O presidente da Associação Portuguesa de Blockchain e Criptomoedas (APBC), Fred Antunes, falou sobre seus investimentos em BTC em uma entrevista ao portal lusitano ECO, que fez um especial sobre os novos milionários do Bitcoin no país. 

Ele começou a comprar Bitcoin em 2014 e chegou a comprar equipamentos para mineração. Na época, de três em três dias o equipamento conseguia minerar 30 BTC.

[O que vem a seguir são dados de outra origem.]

(** The count of bytes in flight as a number that may have wrapped around. *)
Lemma u64_eq_0 z : - 18446744073709551616 < z < 18446744073709551616 -> (u64 z =? 0) = (z =? 0).
Proof.
  intros Hz. destruct (Z.eqb_spec z 0) as [->|Hne]; [done|]. apply Z.eqb_neq. unfold u64.
  destruct (Z.le_gt_cases 0 z); [by rewrite Z.mod_small by lia|].
  rewrite <- (Z.mod_add z 1), Z.mod_small by lia. lia.
Qed.
Lemma u64_neg z : - 18446744073709551616 <= z < 0 -> u64 z = 18446744073709551616 + z.
Proof. intros Hz. unfold u64. rewrite <- (Z.mod_add z 1), Z.mod_small by lia. lia. Qed.

(** Acknowledging [k] of the buffered bytes, up to the call of [transmit]; [f] bytes are
    in flight, fewer than none when more than that was acknowledged before. *)
Lemma acknowledge_step_any sb tcb e q i k f :
  tx_ok sb tcb -> sb_SYN_ sb = CtlAcked ->
  (sb_FIN_ sb = CtlSent -> i + zlen (sb_contents sb) + 1 < 4294967296 /\
     tcb_next tcb = u32 (tcb_initial tcb + i + (zlen (sb_contents sb) + 1))) ->
  0 <= k <= zlen (sb_contents sb) -> sb_bytes_in_flight_ sb = u64 f ->
  - 4294967296 < f <= zlen (sb_contents sb) ->
  0 <= i -> i + zlen (sb_contents sb) < 4294967296 ->
  tcb_unack tcb = u32 (tcb_initial tcb + i) -> alarm_ok e (sb_retransmission_alarm_ sb) ->
  exists rb' e',
    let tcb' := tcb_put_unack (u32 (tcb_initial tcb + i + k)) tcb in
    let st' := mock_st (sb_put_bif (u64 (f - k)) (sb_put_buffer rb' sb)) tcb' e' q in
    SendBuffer_acknowledge Debug (u32 (tcb_initial tcb + i + k)) (mock_st sb tcb e q)
      = (if 0 <? k then SendBuffer_transmit Debug st' else Ret st') /\
    rb_inv rb' /\ rb_size_ rb' = rb_size_ (sb_buffer_ sb) /\
    rb_contents rb' = zdrop k (sb_contents sb) /\
    rb_begin_ rb' = (rb_begin_ (sb_buffer_ sb) + k) mod rb_size_ (sb_buffer_ sb) /\
    es_inv None e' /\ es_now_ e' = es_now_ e /\
    armed e' = if f - k =? 0
               then spec_cmd (CmdUpdate (sb_retransmission_alarm_ sb) (second_later e) update_granularity)
                      (armed e)
               else armed e.
Proof.
  intros Htx Hsyn Hfin Hk Hbif HL Hi Hwrap Hun Hal. cbn zeta.
  unfold SendBuffer_acknowledge. cbn [mock_st ss_sb ss_tcb]. rewrite Hsyn. cbn [obind ss_tcb ss_sb mock_st].
  rewrite Hun, ack_order by lia. cbn [DCHECK obind]. rewrite ack_distance by lia.
  destruct (RingBuffer_consume_spec Debug (sb_buffer_ sb) k (tx_rb _ _ Htx) ltac:(word))
    as (rb' & Erb & Hrb & Hsz & Hcon). fold (sb_contents sb) in *. rewrite Erb.
  apply RingBuffer_consume_begin in Erb; [|apply Htx|word].
  cbn [obind]. rewrite Z.min_l in * by lia.
  set (tcb' := tcb_put_unack (u32 (tcb_initial tcb + i + k)) tcb).
  set (m := f - k). set (sb1 := sb_put_bif (u64 m) (sb_put_buffer rb' sb)).
  set (X := on_sb _ (on_tcb _ _)).
  assert (X = mock_st sb1 tcb' e q) as ->.
  { change X with (mock_st (sb_put_bif (u64 (sb_bytes_in_flight_ sb - k)) (sb_put_buffer rb' sb))
                     (tcb_put_unack (u32 (tcb_unack tcb + k)) tcb) e q).
    unfold sb1, m, tcb'. rewrite Hun, u32_u32_add, Hbif. do 2 f_equal. unfold u64. by rewrite Zminus_mod_idemp_l. }
  cbn [mock_st ss_sb ss_tcb ss_world].
  destruct (restart_alarm e q (sb_retransmission_alarm_ sb1) Hal) as (e1 & Ea & Hi1 & Hn1 & Har1).
  exists rb', (if m =? 0 then e1 else e). split; [|destruct (m =? 0); split_and!; try done; apply Hal].
  change (sb_bytes_in_flight_ sb1) with (u64 m). rewrite u64_eq_0 by lia.
  assert ((if m =? 0 then
      t <- seconds_from_now 1 ((e, q) : MockWorld) ;;
      w <- Alarm_update (sb_retransmission_alarm_ sb1) t update_granularity ((e, q) : MockWorld) ;;
      Ret (ss_put_world w (mock_st sb1 tcb' e q)) else Ret (mock_st sb1 tcb' e q))
    = Ret (mock_st sb1 tcb' (if m =? 0 then e1 else e) q)) as Ea'.
  { destruct (_ =? 0); [|done]. apply bind_Ret in Ea as (t & -> & Ea). cbn [obind].
    exact (f_equal (fun o => w <- o ;; Ret (ss_put_world w (mock_st sb1 tcb' e q))) Ea). }
  rewrite Ea'. cbn [obind mock_st ss_sb ss_tcb]. change (sb_FIN_ sb1) with (sb_FIN_ sb).
  change (tcb_next tcb') with (tcb_next tcb). change (tcb_initial tcb') with (tcb_initial tcb).
  assert (bool_decide (sb_FIN_ sb = CtlSent)
    && seq_equal (tcb_initial tcb) (u32 (tcb_initial tcb + i + k)) (tcb_next tcb) = false) as ->; [|done].
  destruct (bool_decide_reflect (sb_FIN_ sb = CtlSent)) as [E|E]; [|done]. cbn [andb].
  destruct (Hfin E) as [HL2 ->]. unfold seq_equal. rewrite !u32_u32_sub.
  set (L := zlen (sb_contents sb)) in *.
  replace (tcb_initial tcb + i + k - tcb_initial tcb) with (i + k) by lia.
  replace (tcb_initial tcb + i + (L + 1) - tcb_initial tcb) with (i + (L + 1)) by lia.
  rewrite !u32_small by word. apply Z.eqb_neq. lia.
Qed.
Lemma acknowledge_step sb tcb e q i k :
  tx_ok sb tcb -> sb_SYN_ sb = CtlAcked ->
  (sb_FIN_ sb = CtlSent -> i + zlen (sb_contents sb) + 1 < 4294967296 /\
     tcb_next tcb = u32 (tcb_initial tcb + i + (zlen (sb_contents sb) + 1))) ->
  0 <= k <= sb_bytes_in_flight_ sb -> sb_bytes_in_flight_ sb <= zlen (sb_contents sb) ->
  0 <= i -> i + zlen (sb_contents sb) < 4294967296 ->
  tcb_unack tcb = u32 (tcb_initial tcb + i) -> alarm_ok e (sb_retransmission_alarm_ sb) ->
  exists rb' e',
    let tcb' := tcb_put_unack (u32 (tcb_initial tcb + i + k)) tcb in
    let m := sb_bytes_in_flight_ sb - k in
    let st' := mock_st (sb_put_bif m (sb_put_buffer rb' sb)) tcb' e' q in
    SendBuffer_acknowledge Debug (u32 (tcb_initial tcb + i + k)) (mock_st sb tcb e q)
      = (if 0 <? k then SendBuffer_transmit Debug st' else Ret st') /\
    rb_inv rb' /\ rb_size_ rb' = rb_size_ (sb_buffer_ sb) /\
    rb_contents rb' = zdrop k (sb_contents sb) /\
    rb_begin_ rb' = (rb_begin_ (sb_buffer_ sb) + k) mod rb_size_ (sb_buffer_ sb) /\
    es_inv None e' /\ es_now_ e' = es_now_ e /\
    armed e' = if m =? 0
               then spec_cmd (CmdUpdate (sb_retransmission_alarm_ sb) (second_later e) update_granularity)
                      (armed e)
               else armed e.
Proof.
  intros Htx Hsyn Hfin Hk HL Hi Hwrap Hun Hal.
  pose proof (acknowledge_step_any sb tcb e q i k (sb_bytes_in_flight_ sb)) as Hs.
  rewrite (u64_small (sb_bytes_in_flight_ sb - k)) in Hs by word. apply Hs; try done; try lia.
  by rewrite u64_small by word.
Qed.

Antunes ressalta que seus investimentos em Bitcoin seriam suficientes para sustentar muitas gerações depois dele. Apesar da grande riqueza, Antunes diz levar uma vida modesta e descarta vender seus BTCs:

"Gostaria sempre de ser visto como uma pessoa que nunca cedeu às tentações da luxúria e riqueza pelo que acumulou em cripto [criptomoedas], mas que mais contribuiu em Portugal. Não gostaria de ser visto como um milionário do Bitcoin, que comprou um Lamborghini e um palácio em Sintra, mas alguém que recebeu e devolveu na totalidade. [Se vendesse as minhas criptomoedas], com o estilo de vida modesto que eu faço, teria riqueza para a minha mulher, a minha filha e para as próximas dez encarnações."

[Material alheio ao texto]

(* ===== verification/SocketSession.v ===== *)
(** src/src/tcp/socket_session.{h,cpp}: one TCP connection. Several handlers of
    the source are empty; they are modelled as they are. *)

From stdpp Require Import base list numbers gmap.
From S2P Require Import Prelude Endian DataWriter DataReader TimeBase Alarm EpollServer.
From S2P Require Import RingBuffer RandGenerator IPAddress Checksum SocketAddress Segment ControlBlock.
From S2P Require Import SendBuffer.

Open Scope Z_scope.
Open Scope outcome_scope.

Inductive ConnectionState : Type :=
  | LISTEN | SYN_SENT | SYN_RECEIVED | ESTABLISHED | FIN_WAIT_1 | FIN_WAIT_2
  | CLOSE_WAIT | CLOSING | LAST_ACK | TIME_WAIT | CLOSED.
#[global] Instance ConnectionState_eq_dec : EqDecision ConnectionState.
Proof. solve_decision. Defined.

(** The messages of a session to its user, as the bits of the source. *)
Definition MSG_READABLE : Z := 0x001.
Definition MSG_WRITABLE : Z := 0x002.
Definition MSG_CLOSED : Z := 0x004.
Definition MSG_CLOSING : Z := 0x008.
Definition MSG_RESET : Z := 0x010.
Definition MSG_REFUSED : Z := 0x020.
Definition MSG_NOTEXIST : Z := 0x040.
Definition MSG_NOSERVICE : Z := 0x080.

(** A session and what it shares: the send buffer with the control block and the
    world, and the generator of initial sequence numbers. *)
Record SocketSession (W : Type) : Type := mkSocketSession {
  se_send : SendState W;
  se_state_ : ConnectionState;
  se_factory_ : SegmentFactory;
  se_rand : RandGenerator;
  se_callback_ : option nat;
  se_receive_buffer_ : RingBuffer;
  se_time_wait_alarm_ : AlarmId
}.
Arguments mkSocketSession {W} _ _ _ _ _ _ _.
Arguments se_send {W} _.
Arguments se_state_ {W} _.
Arguments se_factory_ {W} _.
Arguments se_rand {W} _.
Arguments se_callback_ {W} _.
Arguments se_receive_buffer_ {W} _.
Arguments se_time_wait_alarm_ {W} _.

Section session.
Context {W : Type} `{AlarmImpl W} `{AlarmFactory W} `{IPSender W}.
Context (bld : build).
(** [callback_->onMessage(message)]: the user of the session. *)
Context (onMessage : nat -> Z -> W -> outcome W).

Definition se_put_send (st : SendState W) (s : SocketSession W) : SocketSession W :=
  mkSocketSession st (se_state_ s) (se_factory_ s) (se_rand s) (se_callback_ s)
    (se_receive_buffer_ s) (se_time_wait_alarm_ s).
Definition se_put_state (c : ConnectionState) (s : SocketSession W) : SocketSession W :=
  mkSocketSession (se_send s) c (se_factory_ s) (se_rand s) (se_callback_ s)
    (se_receive_buffer_ s) (se_time_wait_alarm_ s).
Definition se_put_rand (g : RandGenerator) (s : SocketSession W) : SocketSession W :=
  mkSocketSession (se_send s) (se_state_ s) (se_factory_ s) g (se_callback_ s)
    (se_receive_buffer_ s) (se_time_wait_alarm_ s).
Definition SocketSession_setCallback (cb : option nat) (s : SocketSession W) : SocketSession W :=
  mkSocketSession (se_send s) (se_state_ s) (se_factory_ s) (se_rand s) cb
    (se_receive_buffer_ s) (se_time_wait_alarm_ s).

(** The constructor; the blocks are the fresh memory of the two buffers. *)
Definition SocketSession_new (local remote : SocketAddress) (rand : RandGenerator)
  (send_block receive_block : list Z) (w : W) : outcome (SocketSession W) :=
  let factory := mkSegmentFactory local remote in
  st <- SendBuffer_new bld factory ControlBlock_zero send_block w ;;
  let '(a, w) := factory_createAlarm (ss_world st) in
  Ret (mkSocketSession (mkSendState (ss_sb st) (ss_tcb st) w) CLOSED factory rand None
         (RingBuffer_new (kMaxSegmentSize * 10) receive_block) a).

Definition SocketSession_signalUser (message : Z) (s : SocketSession W) : outcome (SocketSession W) :=
  match se_callback_ s with
  | None => Ret s
  | Some cb =>
      w <- onMessage cb message (ss_world (se_send s)) ;;
      Ret (se_put_send (mkSendState (ss_sb (se_send s)) (ss_tcb (se_send s)) w) s)
  end.

(** The handlers whose bodies are empty. *)
Definition SocketSession_onSegmentArrival (segment : Segment) (s : SocketSession W)
  : SocketSession W := s.
Definition SocketSession_onSegmentArrival_CLOSED (segment : Segment) (s : SocketSession W)
  : SocketSession W := s.
Definition SocketSession_onSegmentArrival_SYN_SENT (segment : Segment) (s : SocketSession W)
  : SocketSession W := s.
Definition SocketSession_onSegmentArrival_OTHERWISE (segment : Segment) (s : SocketSession W)
  : SocketSession W := s.

(** [send] and [receive] have a [size_t] result and no [return]. *)
Definition SocketSession_send (data : list Z) (length : Z) (s : SocketSession W)
  : outcome (Z * SocketSession W) := Undef.
Definition SocketSession_receive (length : Z) (s : SocketSession W)
  : outcome (list Z * SocketSession W) := Undef.

(** [sendSegmentNow(seq, ctl)] *)
Definition SocketSession_sendSegmentNow (seq ctl : Z) (s : SocketSession W)
  : outcome (SocketSession W) :=
  seg <- SegmentFactory_createSegment bld (se_factory_ s) seq ctl ;;
  let* (_, st) := SendBuffer_sendSegment bld seg (se_send s) in
  Ret (se_put_send st s).

(** [rand_generator_->rand(std::numeric_limits<SequenceNumber>::max())] *)
Definition SocketSession_initial (s : SocketSession W) : outcome (Z * SocketSession W) :=
  let* (initial, g) := RandGenerator_rand_upper bld (se_rand s) 4294967295 in
  Ret (initial, se_put_rand g s).

Definition tcb_put_receive (b : ReceiveBlock) (tcb : ControlBlock) : ControlBlock :=
  mkControlBlock (cb_send tcb) b.

Definition SocketSession_onSegmentArrival_LISTEN (segment : Segment) (s : SocketSession W)
  : outcome (SocketSession W) :=
  if Segment_isRST segment then Ret s
  else if Segment_isACK segment then
    SocketSession_sendSegmentNow (seg_acknowledgment_ segment) RST s
  else if Segment_isSYN segment then
    let rcv := cb_receive (ss_tcb (se_send s)) in
    let rcv := mkReceiveBlock (u32 (seg_sequence_ segment + 1)) (rcv_urgent_pointer rcv)
                 (seg_sequence_ segment) true in
    let s := se_put_send (on_tcb (tcb_put_receive rcv) (se_send s)) s in
    let* (initial, s) := SocketSession_initial s in
    st <- SendBuffer_sendSYN bld initial (se_send s) ;;
    Ret (se_put_state SYN_RECEIVED (se_put_send st s))
  else Ret s.

(** [open()] of an active socket and [open(seg)] of a passive one. *)
Definition SocketSession_open (s : SocketSession W) : outcome (SocketSession W) :=
  if decide (se_state_ s <> CLOSED) then Fatal
  else
    let* (initial, s) := SocketSession_initial s in
    st <- SendBuffer_sendSYN bld initial (se_send s) ;;
    Ret (se_put_state SYN_SENT (se_put_send st s)).
Definition SocketSession_open_segment (seg : Segment) (s : SocketSession W)
  : outcome (SocketSession W) :=
  if decide (se_state_ s <> CLOSED) then Fatal
  else Ret (SocketSession_onSegmentArrival seg (se_put_state LISTEN s)).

Ele também não se ilude sobre o futuro da criptomoeda, dizendo que o BTC pode chegar a se desvalorizar por completo e até ser proibido.

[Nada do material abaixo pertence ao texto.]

(* ===== verification/SendStream.v ===== *)
(** The sending side of a connection over its whole life: sequences of the events
    that reach a [SendBuffer] (data of the application, acknowledgments, the end of
    the stream, the retransmission alarm, the clock), on the mock network, refine
    an abstract byte stream. *)

From stdpp Require Import base list numbers gmap.
From S2P Require Import Prelude Endian DataWriter DataReader TimeBase Alarm EpollServer.
From S2P Require Import RingBuffer IPAddress Checksum SocketAddress Segment ControlBlock.
From S2P Require Import SendBuffer SocketSession.

Open Scope Z_scope.
Open Scope outcome_scope.

(** ** The loop of [transmit], with or without a FIN at the end of the data *)

(** The flags of the segment with [len] bytes at [off], of [L] bytes buffered. *)
Definition tx_flags (fin : bool) (L off len : Z) : Z :=
  if fin && (off + len =? L) then Z.lor ACK FIN else ACK.

(** How many bytes are in flight after [transmit], of [L] buffered and [b] in flight
    before: segments are added until the window is used up. *)
Definition fill (b L : Z) : Z :=
  if kMaxBytesInFlight <=? b then b
  else Z.min L (b + kMaxSegmentSize * ((kMaxBytesInFlight - b + kMaxSegmentSize - 1) / kMaxSegmentSize)).

Lemma fill_step b L :
  b < kMaxBytesInFlight -> b <= L ->
  fill (b + Z.min kMaxSegmentSize (L - b)) L = fill b L.
Proof.
  unfold fill, kMaxBytesInFlight, kMaxSegmentSize. intros Hb HL.
  set (c := (1460 * 10 - b + 1460 - 1) / 1460).
  assert (1460 * 10 - b <= 1460 * c < 1460 * 10 - b + 1460) as Hc.
  { unfold c. pose proof (Z.mul_div_le (1460 * 10 - b + 1460 - 1) 1460).
    pose proof (Z.mul_succ_div_gt (1460 * 10 - b + 1460 - 1) 1460). lia. }
  destruct (Z.leb_spec (1460 * 10) b); [lia|].
  set (b' := b + Z.min 1460 (L - b)). set (c' := (1460 * 10 - b' + 1460 - 1) / 1460).
  assert (1460 * 10 - b' <= 1460 * c' < 1460 * 10 - b' + 1460) as Hc'.
  { unfold c'. pose proof (Z.mul_div_le (1460 * 10 - b' + 1460 - 1) 1460).
    pose proof (Z.mul_succ_div_gt (1460 * 10 - b' + 1460 - 1) 1460). lia. }
  destruct (Z.leb_spec (1460 * 10) b'); lia.
Qed.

Outro investidor lusitano ouvido na matéria, Rúben Martins, começou a investir em 2015, acumulou fundos em diversas moedas e hoje prega cautela a novos investidores:

“Tenho moedas a fazerem 10 vezes de valorização, outras que não correram muito bem. Num dos piores casos, vi um investimento de 2.000 euros numa altcoin reduzido a 50 euros. Foi um erro.”

Segundo ele, o que explica a recente subida é o fim da incerteza regulatória que vinha desde 2017 para o Bitcoin, que com a entrada institucional provou que "o Bitcoin é legal e não vai ser ilícito", além da impressão em massa de dinheiro nos Estados Unidos e em outros países para levar dinheiro à população durante a crise da pandemia, que trouxe inflação e desvalorizou as moedas nacionais.

Para o investidor, com a perspectiva de inflação e desvalorização nas economias, o Bitcoin foi um grande aliado para aqueles que buscaram proteger seus fundos na crise. No fim, ele sentencia: "é quase irresponsabilidade não ter Bitcoin hoje".